I wanted to cry hearing those words. I didn't want to be broken. I didn't want to be this messed
up. It was upsetting to me. It was upsetting that I caused my mom so much burden. That we had to eat thanksgiving at Grandfather's house.
"It can be hard on anyone being in such tragedy," said Grandfather to me, "remember adults can be children, too. Don't take her words to heart. She does love you."
I looked at him. I was trying to understand what he said.
"I just don't understand," I said to him, "I don't understand why God would let me be so broken and leave me like this being a burden to everyone. I feel like my existence is this huge burden to everyone and society. I don't want to be this." I knew there was pain in my voice. I was struggling to control the emotion. I wanted to cry.
"Perfect is something that is only found in Christ," said Grandfather said to me, "come now, let's go finish preparing dinner." We both got up. I weighed Grandfather's words greatly. I guess I will never speak much of Grandfather’s house. It was an old farm house that was bigger than what my mom and me lived in. He hung old windchimes on his porch that chimed as we both started walking into the door. It was a modest place, but it was a warm place. I helped him chop carrots in relative silence which I knew he was creating jobs for me to keep me and my mother separated. She sat on the couch watching the televisions. There was a football game on that she was engrossed in. It help give us all a peace of mind during these times. Sometimes, life is too loud for us to be loud ourselves.

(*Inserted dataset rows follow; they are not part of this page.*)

(** A run in which socket 1 stops the session socket 0 started, and socket 2
    then goes live under the same identifier: socket 0 is still in the room. *)
Definition stale_host : list Event :=
  [Connection; Connection; Connection;
   Message 0 (StartLive "t1"); Message 1 (StopLive "t1");
   Message 2 (StartLive "t1")].

End Relay.

Import Relay.

#[local] Set Warnings "-clear-no-such-hyp".

(** * The clients of the relay

    The two whiteboard components are the callers of the handlers: what
    they emit on the socket is embedded here, the rest of the components
    (canvas, recording, the HTTP calls) is not. *)

(** ** StudentWhiteboard *)
Module StudentWhiteboard.

(** The effect that registers the listeners ends with
    [socket.emit('checkTeacherStatus')]: it runs when the component mounts
    and again when one of its dependencies changes.  [handleConnect] emits
    the same on every [connect]. *)
Definition on_mount : list ClientToServerEvents := [CheckTeacherStatus].

(** What the listeners send on the socket when a message of the relay
    arrives.  [handleTeacherOnline] answers every [teacherOnline] with
    [joinTeacherRoom] for the identifier it carries; [handleTeacherOffline]
    and [handleWhiteboardUpdate] send nothing on the socket, and [liveError]
    has no listener. *)
Definition listeners (ev : ServerToClientEvents) : list ClientToServerEvents :=
  match ev with
  | TeacherOnline tid => [JoinTeacherRoom tid]
  | TeacherOffline _ => []
  | WhiteboardUpdateOut _ => []
  | LiveError _ => []
  end.

(** The relay handles message [m] of socket [c], on which the component
    runs, and the listeners answer what the relay sends to [c]. *)
Definition turn (c : nat) (m : ClientToServerEvents) (st : Relay)
    : Relay * list ClientToServerEvents :=
  let '(st', out) := step st (Message c m) in
  (st', out ≫= λ e : Emission, if decide (c ∈ e.1) then listeners e.2 else []).

(** [n] turns on the messages of [c] that are in flight, oldest first; the
    answers of the listeners queue behind them.  Nothing else happens in
    between: no other socket sends, and what the effect emits when it runs
    again (a further [checkTeacherStatus]) is left out; it would add
    messages to the ones in flight and take none back. *)
Fixpoint exchange (n : nat) (c : nat) (pending : list ClientToServerEvents)
    (st : Relay) : Relay * list ClientToServerEvents :=
  match n, pending with
  | S n', m :: pending' =>
      let '(st', answers) := turn c m st in
      exchange n' c (pending' ++ answers) st'
  | _, _ => (st, pending)
  end.

End StudentWhiteboard.

(** ** TeacherWhiteboard *)
Module TeacherWhiteboard.

(** [confirmStartLive]: [userId] is [localStorage.getItem('userId')] and
    [canvas] the JSON of the paths the canvas exports, [None] when
    [canvasRef.current] is null.  The result is the component's [isLive]
    afterwards and what is emitted. *)
Definition confirmStartLive (userId : option string) (canvas : option string)
    (isLive : bool) : bool * list ClientToServerEvents :=
  match userId, canvas with
  | Some uid, Some paths =>
      if truthy userId then
        (true, [StartLive uid; WhiteboardUpdateIn (mkWhiteboardUpdate uid paths)])
      else (isLive, [])
  | _, _ => (isLive, [])
  end.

As I laid in bed later, I realized that I was also hurting from something else. I hated it when other people overlooked wrongs by others, and, then, they would hold me by a higher standard. I felt angry, but I swallowed my anger. I didn't want to live my life angry.
I saw myself in third person, but I was lying in the bed. I saw the dark man, with his tall, thin frame standing over the foot of it. He was watching me. I was watching him. Then, in a sickening way, he touched me on the head. It was not in affection. It was a decision that he was deciding. I felt it in air. It wasn't a good thing. He crept to the side as if not to wake me. I saw him touch himself as he came to conclusion on what he would do. I realized what my mind was telling me. I saw a little girl sitting in the chair looking at me. She was in pajamas and didn't want to go to the bed. She must have been about five years old. She hated beds. I looked into her eyes and it reminded me of sadness. She had some blood on her pretty church dress. I understood what I was seeing. I awoke. How dark it was around in me in this winter was terrifying right now. I thought as if he was in the shadows.
"If one can exist so can the other," said the voice within me. I blinked. I didn't understand what it meant. My body was tensed from the evil that touched me. Then, I realized what the voice was telling me.
The evil is here. It is somewhere around here. I just haven't been able to see it. Perhaps, I have not been wanting to see it. I frowned. I knew my mind was speaking to me. I had a high verbal IQ. It was telling me something. I didn't see it yet, but I knew that I will see it soon. I got up to walk to the bathroom to take a shower. I saw Mara sleeping on the couch in my memories. Her stuff was never unpacked on her bed even during this time. It hit me. I was seeing something. It was weird. I never once saw her sleep in a bed. I wondered. I showered still wandering about it.